When planning a solar installation on a catamaran you first need to consider shading. If all the panels are shaded equally then you can group them together with a single charge controller. If however you end up with panels that are Port, Starboard and Aft and would have three different shading characteristics then you would end up with three charge controllers.
Next you need to see how many watts of solar you will have per charge controller by referring to the table below. This table is for a 12 volt battery system.
Finally you need to decide if you will put the panels in series or parallel, and what the open circuit voltage will be when you do that.
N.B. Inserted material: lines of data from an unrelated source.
(* ===== verification/PebbleBroker.v ===== *)
(** * The publishing side of the standalone queue (transport/pebblequeue/queue.go)

    Broker: minting an ID and committing the entry with it, the meter charges
    every commit carries, and the health a relayer reads before it admits.
    Everything runs under the broker's mutex, so a call is one step. The relay
    meter's ledger is in a world [W] the meter and the broker share: the broker
    takes charges from it and reports what was written. *)

From S2P Require Import Prelude SessionState StoreSpec ChargeLedger PebbleModel PebbleQueue KvPebble.
From Stdlib Require Import Ascii String.

Local Open Scope string_scope.
Local Open Scope Z_scope.

Definition defaultProbeInterval : Z := 10 ^ 9.

(** The broker's own state; [b_commitErr] is the last commit's failure. *)
Record Broker (D : Type) := mkBroker {
  b_db : D;
  b_streams : gmap string stream;
  b_commitErr : option StoreErr;
  b_lastProbe : Z;
  b_probeInterval : Z
}.
Arguments mkBroker {D}.
Arguments b_db {D}.
Arguments b_streams {D}.
Arguments b_commitErr {D}.
Arguments b_lastProbe {D}.
Arguments b_probeInterval {D}.

Definition NewBroker {D} (d : D) : Broker D := mkBroker d ∅ None 0 defaultProbeInterval.

Definition set_bdb {D} (d : D) (b : Broker D) : Broker D :=
  mkBroker d (b_streams b) (b_commitErr b) (b_lastProbe b) (b_probeInterval b).
Definition set_stream {D} (name : string) (st : stream) (b : Broker D) : Broker D :=
  mkBroker (b_db b) (<[name := st]> (b_streams b)) (b_commitErr b) (b_lastProbe b) (b_probeInterval b).
Definition noteCommit {D} (err : option StoreErr) (b : Broker D) : Broker D :=
  mkBroker (b_db b) (b_streams b) err (b_lastProbe b) (b_probeInterval b).

(** [commitHealth]: whether the caller should probe now, and the last commit's
    failure. [now = 0] is the zero time. *)
Definition commitHealth {D} (now : Z) (b : Broker D) : Broker D * (bool * option StoreErr) :=
  match b_commitErr b with
  | None => (b, (false, None))
  | Some e =>
      if (now =? 0) || (now - b_lastProbe b <? b_probeInterval b) then (b, (false, Some e))
      else (mkBroker (b_db b) (b_streams b) (b_commitErr b) now (b_probeInterval b), (true, Some e))
  end.

Section Broker.
Context {D : Type} `{PO : !PebbleOps D}.
Context {W : Type}.

(** The ledger in the world, nil or not; an update of it; what [OnWritten]
    installed. *)
Variable ledger : W -> option ChargeLedger.
Variable onLedger : (ChargeLedger -> ChargeLedger) -> W -> W.
Variable written : option (string -> Z -> Z -> W -> W).

(** [streamLocked] *)
Definition streamLocked (f : Fault) (name : string) (b : Broker D) : Broker D * result stream StoreErr :=
  match b_streams b !! name with
  | Some st => (b, Ok st)
  | None =>
      match p_get f (b_db b) (lastIDKey name) with
      | Err e => (b, Err e)
      | Ok v => let st := loadStream v in (set_stream name st b, Ok st)
      end
  end.

(** [counterLocked]: the counter's value and expiry; absent or expired is 0. *)
Definition counterLocked (f : Fault) (now : Z) (d : D) (key : string) : result (Z * Z) StoreErr :=
  match p_get f d (StringKey key) with
  | Err e => Err e
  | Ok None => Ok (0, 0)
  | Ok (Some raw) =>
      match DecodeValue raw now with
      | Err e => Err e
      | Ok (value, expiry, expired) =>
          if expired then Ok (0, 0)
          else match ParseInt value with
               | None => Err ErrDecode
               | Some n => Ok (n, expiry)
               end
      end
  end.

(** The loop over the charges: their writes and each counter's new value. *)
Fixpoint chargeLoop (io : Io) (now : Z) (d : D) (charges : list Charge) : result (list pwrite * list Z) StoreErr :=
  match charges with
  | [] => Ok ([], [])
  | c :: rest =>
      match counterLocked (io 0%nat) now d (ch_Key c) with
      | Err e => Err e
      | Ok (current, expiry) =>
          let expiry := if (expiry =? 0) && (0 <? ch_TTL c) then now + ch_TTL c else expiry in
          let consumed := wrap64 (current + ch_Amount c) in
          match chargeLoop (io_next 1 io) now d rest with
          | Err e => Err e
          | Ok (ws, ns) => Ok (PSet (StringKey (ch_Key c)) (EncodeValue expiry (format_int consumed)) :: ws, consumed :: ns)
          end
      end
  end.

Definition untakeAll (charges : list Charge) (w : W) : W :=
  foldl (fun w c => onLedger (untake c) w) w charges.

Definition reportAll (charges : list Charge) (consumed : list Z) (w : W) : W :=
  foldl (fun w cn => commit onLedger written cn.1 cn.2 w) w (zip charges consumed).

(** The rest of [commitWithCharges] with the charges taken: they are read,
    written with [fill] in one batch, and reported or put back. *)
Definition commitTaken (io : Io) (now : Z) (fill : list pwrite) (charges : list Charge) (b : Broker D) (w1 : W)
  : Broker D * W * result unit StoreErr :=
  match chargeLoop (io_next 1 io) now (b_db b) charges with
  | Err e => (noteCommit (Some e) b, untakeAll charges w1, Err e)
  | Ok (ws, consumed) =>
      match p_write (io 0%nat) (fill ++ ws)%list (b_db b) with
      | (d', Err e) => (noteCommit (Some e) (set_bdb d' b), untakeAll charges w1, Err e)
      | (d', Ok _) => (noteCommit None (set_bdb d' b), reportAll charges consumed w1, Ok tt)
      end
  end.

(** [commitWithCharges]: one batch of what [fill] writes and the charges served
    so far; with nothing to write, none. *)
Definition commitWithCharges (io : Io) (now : Z) (fill : option (list pwrite)) (b : Broker D) (w : W)
  : Broker D * W * result unit StoreErr :=
  let '(w1, charges) :=
    match ledger w with
    | None => (w, [])
    | Some l => (onLedger (fun l => fst (takeAll l)) w, snd (takeAll l))
    end in
  match fill, charges with
  | None, [] => (b, w1, Ok tt)
  | _, _ => commitTaken io now (default [] fill) charges b w1
  end.

(** What a publish writes besides the charges. *)
Definition entryWrites (name data : string) (st : stream) : list pwrite :=
  [ PSet (entryKey name (st_lastMS st) (st_lastSeq st)) data;
    PSet (lastIDKey name) (encodeID (st_lastMS st) (st_lastSeq st)) ].

(** [publish]: the minted ID is given back when the commit failed. *)
Definition publish (io : Io) (now : Z) (name data : string) (b : Broker D) (w : W)
  : Broker D * W * result stream StoreErr :=
  match streamLocked (io 0%nat) name b with
  | (b1, Err e) => (noteCommit (Some e) b1, w, Err e)
  | (b1, Ok st) =>
      let st1 := next st now in
      match commitWithCharges (io_next 1 io) now (Some (entryWrites name data st1)) (set_stream name st1 b1) w with
      | (b2, w2, Err e) => (set_stream name st b2, w2, Err e)
      | (b2, w2, Ok _) => (b2, w2, Ok st1)
      end
  end.

(** [flushCharges] *)
Definition flushCharges (io : Io) (now : Z) (b : Broker D) (w : W) : Broker D * W * result unit StoreErr :=
  match ledger w with
  | None => (b, w, Ok tt)
  | Some _ => commitWithCharges io now None b w
  end.

(** [DispatcherHealthy]: the answer, after a probe when one is due. *)
Definition DispatcherHealthy (io : Io) (now : Z) (b : Broker D) (w : W) : Broker D * W * option StoreErr :=
  match commitHealth now b with
  | (b1, (false, err)) => (b1, w, err)
  | (b1, (true, _)) =>
      let '(b2, w2, _) := commitWithCharges io now (Some [PSet probeKey ""]) b1 w in
      (b2, w2, (commitHealth 0 b2).2.2)
  end.

(** [Publisher]: [Publish] after [PrepareEntry] accepted the relay, [Close]. *)
Record Publisher := mkPublisher { p_closed : bool }.

Inductive PublishErr := PErrClosed | PErrStore (e : StoreErr).

Definition Publish (io : Io) (now : Z) (name data : string) (p : Publisher) (b : Broker D) (w : W)
  : Broker D * W * result unit PublishErr :=
  if p_closed p then (b, w, Err PErrClosed)
  else match publish io now name data b w with
       | (b1, w1, Err e) => (b1, w1, Err (PErrStore e))
       | (b1, w1, Ok _) => (b1, w1, Ok tt)
       end.

Definition ClosePublisher (io : Io) (now : Z) (p : Publisher) (b : Broker D) (w : W)
  : Publisher * Broker D * W * result unit StoreErr :=
  if p_closed p then (p, b, w, Ok tt)
  else let '(b1, w1, r) := flushCharges io now b w in (mkPublisher true, b1, w1, r).
End Broker.
Lemma stored_view d name' data st ws k : Forall counter_write ws ->
  queue_key name k ->
  pview (p_commit (entryWrites name' data st ++ ws)%list d) !! k =
  if String.eqb (lastIDKey name') k then Some (encodeID (st_lastMS st) (st_lastSeq st))
  else if String.eqb (entryKey name' (st_lastMS st) (st_lastSeq st)) k then Some data else pview d !! k.
Proof.
  intros Hws Hk. rewrite view_commit, apply_batch_app, counters_other by done.
  unfold entryWrites, apply_batch. cbn [foldl apply_write].
  destruct (String.eqb_spec (lastIDKey name') k) as [->|H1]; [apply lookup_insert_eq|]. rewrite lookup_insert_ne by done.
  destruct (String.eqb_spec (entryKey name' (st_lastMS st) (st_lastSeq st)) k) as [->|H2]; [apply lookup_insert_eq|].
  by rewrite lookup_insert_ne.
Qed.

(** The entry and the new last ID landed: the queue's invariant with them. *)
Lemma stored_ok b b' c data st ws :
  Forall counter_write ws -> above (b_db b) st ->
  b_db b' = p_commit (entryWrites name data st ++ ws)%list (b_db b) -> b_streams b' !! name = Some st ->
  queue_ok b c ->
  queue_ok b' c /\ pview (b_db b') !! entryKey name (st_lastMS st) (st_lastSeq st) = Some data /\ last_of (b_db b') = st.
Proof.
  intros Hws Hab Hd' Hb' [Hst He Hca Hat Hcu Hco]. pose proof Hab as (Hlt & Hm & Hs).
  assert (last_of (b_db b') = st) as Hlast.
  { rewrite Hd', stored_view by (done || by right). rewrite String.eqb_refl. by apply loadStream_encode. }
  assert (forall ms seq, minted (b_db b) ms seq -> minted (b_db b') ms seq) as Hmono.
  { intros ms seq (H1 & H2 & H3). split_and!; [done..|]. rewrite Hlast.
    destruct (id_ltb (st_lastMS st, st_lastSeq st) (ms, seq)) eqn:E; [|done].
    rewrite <- H3. symmetry. by eapply id_ltb_trans. }
  assert (forall ms seq, in_uint64 ms -> in_uint64 seq -> pview (b_db b') !! entryKey name ms seq =
    if decide ((ms, seq) = (st_lastMS st, st_lastSeq st)) then Some data else pview (b_db b) !! entryKey name ms seq) as Hview.
  { intros ms seq H1 H2. rewrite Hd', stored_view by (done || (left; apply entry_prefix_key)).
    assert (String.eqb (lastIDKey name) (entryKey name ms seq) = false) as -> by done.
    destruct (decide _) as [[= -> ->]|Hne]; [by rewrite String.eqb_refl|].
    rewrite (proj2 (String.eqb_neq _ _)); [done|]. intros [<- <-]%entryKey_inj; done. }
  split_and!; [split|..].
  - done.
  - intros k Hk Hv. rewrite Hd', stored_view in Hv by (done || by left).
    destruct (String.eqb_spec (lastIDKey name) k) as [<-|]; [done|].
    destruct (String.eqb_spec (entryKey name (st_lastMS st) (st_lastSeq st)) k) as [<-|].
    { exists (st_lastMS st), (st_lastSeq st). split; [|done]. split_and!; [done..|]. rewrite Hlast.
      unfold id_ltb. simpl. by rewrite !Z.ltb_irrefl, andb_false_r. }
    destruct (He k Hk Hv) as (ms & seq & ? & ->). exists ms, seq. auto.
  - intros st' Hst'. rewrite Hlast. congruence.
  - done.
  - intros ms seq H1 H2 Hn. apply Hcu; [done..|]. intros ?. by apply Hn, Hmono.
  - intros ms seq (H1 & H2 & v & Hv & Hu). rewrite Hst, Hview in Hv by done. rewrite Hst.
    destruct (decide _) as [[= -> ->]|Hne].
    + left. apply Hcu; [done..|]. intros (_ & _ & Hf). congruence.
    + rewrite <- Hst. apply Hco. split_and!; [done..|]. exists v. by rewrite Hst.
  - rewrite Hview by done. by rewrite decide_True.
  - done.
Qed.

Definition publish_post (b : Broker D) (data : string) (b' : Broker D) (r : result stream StoreErr) : Prop :=
  match r with
  | Ok st => above (b_db b) st /\ pview (b_db b) !! entryKey name (st_lastMS st) (st_lastSeq st) = None /\
             pview (b_db b') !! entryKey name (st_lastMS st) (st_lastSeq st) = Some data /\ last_of (b_db b') = st
  | Err _ => b_db b' = b_db b
  end.

Lemma streamLocked_ok f b b1 r c : queue_ok b c -> streamLocked f name b = (b1, r) ->
  b_db b1 = b_db b /\ match r with Ok st => st = last_of (b_db b) | Err _ => b1 = b end.
Proof.
  intros [_ _ Hca _ _ _]. unfold streamLocked. destruct (b_streams b !! name) as [st|] eqn:Hb.
  { intros; simplify_eq. split; [done|]. by apply Hca. }
  unfold p_get. destruct f; simpl; intros; by simplify_eq.
Qed.

Lemma publish_own io now data b w c b' w' r :
  no_ghost (io 1%nat) -> room (b_db b) -> queue_ok b c ->
  publish ledger onLedger written io now name data b w = (b', w', r) ->
  queue_ok b' c /\ publish_post b data b' r.
Proof.
  intros Hf Hroom Hok. unfold publish. destruct (streamLocked _ name b) as [b1 r1] eqn:Hl.
  destruct (streamLocked_ok _ _ _ _ _ Hok Hl) as [Hd1 Hr1]. destruct r1 as [st|e].
  2:{ intros; simplify_eq. split; [|done]. by eapply queue_same_ok; [..|exact Hok]. }
  subst st. destruct (commitWithCharges _ _ _ _ _ _ _ _) as [[b2 w2] r2] eqn:Hc.
  apply commitWithCharges_writes in Hc as [Hs2 Hr2]; [|done]. cbn [set_stream b_streams b_db] in Hs2, Hr2.
  destruct r2 as [[]|e2]; intros; simplify_eq.
  - destruct Hr2 as [[_ ?]|(ws & Hws & Hd2)]; [done|]. cbn [default] in Hd2. rewrite Hd1 in Hd2.
    pose proof (next_above (b_db b) now Hroom) as Hab. pose proof Hok as Hpre.
    eapply stored_ok in Hok as (Hok' & Hv & Hla); [|exact Hws|exact Hab|exact Hd2|rewrite Hs2; apply lookup_insert_eq].
    split; [done|]. split_and!; [done|by eapply above_fresh; [apply Hpre|]|done|done].
  - split; [|cbn [publish_post set_stream b_db]; congruence].
    destruct Hok as [Hst He Hca Hat Hcu Hco]. split; cbn [set_stream b_db b_streams]; rewrite ?Hr2, ?Hd1; try done.
    intros st Hst'. cbn [set_stream b_db b_streams] in *. rewrite lookup_insert_eq in Hst'. rewrite Hr2, Hd1. by simplify_eq.
Qed.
Putting panels in series raises the voltage and gives the charge controller more to work with. It also means that you can have smaller wires between the panels and the controller because with the higher voltage the current will be less. Panels in series (when blocking diodes are fitted) are more tolerant of partial shade. So there are some advantages to putting the panels in series to get a higher voltage. However there are limits to how high you can afford to let the voltage go.
The first limit is that of the charge controller. In the table above the first number of the charge controller at the top of the list (75/15) refers to the maximum allowed voltage. For this example 75 volts is the maximum open circuit voltage allowed. Victron ask you to please keep it 10% less than the max if possible.
The second limit is to do with how electricity and water don't mix. If you get the voltage too high you could get an electric shock and so for that reason you might want to keep it no more than around 50 volts. There are no standards for this at the moment so you just have to use common sense. When using higher voltages its always a good idea to get the Wirebox terminal covers for the MPPT's to ensure nobody gets a shock.